En el contexto de un creciente interés por la conservación del patrimonio arquitectónico, ha emergido una intrigante historia en Harlow, Essex. En terrenos de un moderno hospital, se yergue una mansión en ruinas, Parndon Hall, que ha sido incluida en la última lista de edificios en peligro de la Victorian Society, una destacada organización dedicada a la preservación del patrimonio victoriano en Inglaterra y Gales.
Construida en 1867 por Loftus Arkwright, un descendiente del pionero industrial Richard Arkwright, esta mansión alberga un tesoro escondido: una serie de murales pintados por la casi olvidada artista victoriana Elizabeth Arkwright. Reconocida no solo por su talento artístico, sino también por su labor como entrenadora de caballos, Elizabeth dejó su huella en las paredes, techos y puertas de la mansión, decorando espacios con nymphas, sirenas y querubines, muchos de los cuales permanecen ocultos tras una capa de blanqueo edwardiano.
La historia de Elizabeth es trágica; quedó viuda a los 60 años y falleció poco después. Desde 1953, Parndon Hall ha estado bajo la propiedad de la Harlow New Town authority, transformándose en oficinas y una biblioteca, aunque actualmente se encuentra deshabitada tras sufrir daños por una inundación en 2024. James Hughes, director de la Victorian Society, subraya la importancia de este edificio, no solo por su valor arquitectónico, sino también por el reconocimiento que merece el trabajo de una mujer artista en una época donde tales figuras eran a menudo relegadas al olvido.

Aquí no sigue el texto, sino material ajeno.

Lemma cost_bound v d : json_ok d v = true → (cost v ≤ 2 * String.length (json_text v))%nat.
Proof.
  revert d. induction v as [|[]|s|s|l IH|m IH] using json_ind'; intros d Hv; cbn [cost json_text json_bool] in *;
    try (simpl; lia).
  - cbn [json_ok] in Hv. apply literal_head in Hv as (c & s' & -> & _). simpl. lia.
  - cbn [json_ok] in Hv. destruct d as [|d]; [done|].
    assert (fold_right (λ x n, S (cost x + n)) O l ≤ 2 * String.length (join "," (map json_text l)) + 1)%nat as Hl;
      [|rewrite !sapp_length; cbn [String.length]; lia].
    induction IH as [|x l Hx _ IHl]; [simpl; lia|]. cbn [forallb] in Hv. apply andb_prop in Hv as [Hvx Hvl].
    specialize (Hx d Hvx). specialize (IHl Hvl). cbn [fold_right map].
    destruct (join_cons_length "," (json_text x) (map json_text l)) as [H1 H2].
    change (String.length ",") with 1%nat in H2. destruct l as [|y l]; [cbn [map join fold_right] in *; lia|].
    specialize (H2 ltac:(done)). lia.
  - cbn [json_ok] in Hv. destruct d as [|d]; [done|].
    assert (fold_right (λ kv n, S (cost kv.2 + n)) O m ≤
      2 * String.length (join "," (map (λ kv, json_quote kv.1 +++ ":" +++ json_text kv.2) m)) + 1)%nat as Hl;
      [|rewrite !sapp_length; cbn [String.length]; lia].
    induction IH as [|[k x] l Hx _ IHl]; [simpl; lia|]. cbn [forallb fst snd] in *.
    apply andb_prop in Hv as [Hvx Hvl].
    specialize (Hx d Hvx). specialize (IHl Hvl). cbn [fold_right map fst snd].
    destruct (join_cons_length "," (json_quote k +++ ":" +++ json_text x)
      (map (λ kv, json_quote kv.1 +++ ":" +++ json_text kv.2) l)) as [H1 H2].
    change (String.length ",") with 1%nat in H2.
    assert (String.length (json_text x) < String.length (json_quote k +++ ":" +++ json_text x))%nat as Hk.
    { unfold json_quote. rewrite !sapp_length. cbn [String.length]. lia. }
    destruct l as [|y l]; [cbn [map join fold_right fst snd] in *; lia|]. specialize (H2 ltac:(done)). lia.
Qed.

Lemma value_literal fuel d s t : literal s = true → boundary t = true → value (S fuel) d (s +++ t) = Some (JNum s, t).
Proof.
  intros Hs Ht. pose proof (literal_app s t Hs Ht) as Hn. destruct (literal_head s Hs) as (c & s' & -> & Hc).
  cbn [String.append value] in *.
  assert (Ascii.eqb c quote_char = false ∧ Ascii.eqb c "[" = false ∧ Ascii.eqb c "{" = false ∧ Ascii.eqb c "n" = false ∧
    Ascii.eqb c "t" = false ∧ Ascii.eqb c "f" = false) as (-> & -> & -> & -> & -> & ->).
  { destruct Hc as [->|Hc]; [done|]. repeat split; apply Ascii.eqb_neq; intros ->; vm_compute in Hc; discriminate. }
  by rewrite Hn.
Qed.
Lemma load_items_keeps items m now m' : load_items m now items = Ok m' →
  config m' = config m ∧
  (size (sessions m') ≤ size (sessions m) + List.length items)%nat ∧
  ∀ id s, sessions m' !! id = Some s →
    sessions m !! id = Some s ∨
    (∃ item, item ∈ items ∧ s = of_persisted item ∧ id = ID s ∧ session_ok s ∧ expired m now s = false).
Proof.
  revert m. induction items as [|item items IH]; intros m; cbn [load_items].
  { intros [= <-]. split_and!; [done|lia|by left]. }
  cbv zeta. destruct (validPersistentSession (of_persisted item) now) eqn:Hv; cbn [negb]; [|done].
  apply valid_of_persisted in Hv. set (s0 := of_persisted item) in *.
  destruct (sessions m !! ID s0) eqn:Hd; [done|].
  destruct (expired m now s0) eqn:He; cbn [negb]; intros (Hc & Hsz & Hs)%IH.
  - split_and!; [done|cbn [List.length]; lia|]. intros id s H. destruct (Hs id s H) as [?|(it & ? & ?)]; [by left|].
    right. exists it. rewrite elem_of_cons. naive_solver.
  - split_and!; [done| |].
    + cbn [List.length]. cbn [sessions with_sessions] in Hsz.
      rewrite map_size_insert_None in Hsz by done. lia.
    + intros id s H. destruct (Hs id s H) as [Hl|(it & Hi & ?)].
      * cbn [sessions with_sessions] in Hl. apply lookup_insert_Some in Hl as [[<- <-]|[_ ?]]; [|by left].
        right. exists item. rewrite elem_of_cons. by split_and!; [left|..].
      * right. exists it. rewrite elem_of_cons. naive_solver.
Qed.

Griff Rhys Jones, presidente de la Victorian Society, expresa su frustración ante la inacción de las autoridades locales: “Dejar que este edificio se deteriorara es un desperdicio de un recurso valioso”. Sus comentarios destacan la necesidad de revitalizar no solo Parndon Hall, sino muchos otros edificios en peligro que también aparecen en la lista, incluida la icónica Tees Transporter Bridge, que requiere £60 millones en reparaciones, una cifra alarmante para las autoridades locales que comparten su propiedad.
Además de Parndon Hall y el puente, la lista de este año incluye una variedad de estructuras que van desde estaciones de tren en Barrow in Furness hasta capillas funerarias en Sheffield, evidenciando un amplio espectro de patrimonio arquitectónico que podría perderse si no se toman medidas adecuadas. En particular, un “estación de desinfección” victoriana en Hackney, que operaba en el contexto de epidemias como la viruela y el sarampión, se destaca por contar la historia de cómo la sociedad enfrentó crisis sanitarias pasadas.
La Victorian Society ha estado publicando esta lista desde 2010, con el objetivo de motivar intervenciones salvadoras que podrían transformar estos edificios en activos valiosos para sus comunidades. Según Jones, la historia que cuentan estos edificios es un reflejo de la era victoriana y de la capacidad de la sociedad para adaptarse y responder ante desafíos.
En definitiva, la preservación de Parndon Hall y otras estructuras similares no solo representa un esfuerzo por salvar el patrimonio arquitectónico, sino también un movimiento hacia el reconocimiento y la celebración de la creatividad femenina en momentos históricos donde su contribución a menudo se pasaba por alto. Sin duda, la atención a estos monumentos de nuestra historia es crucial, ya que no solo enriquecen nuestro presente, sino que también iluminan el camino hacia el futuro.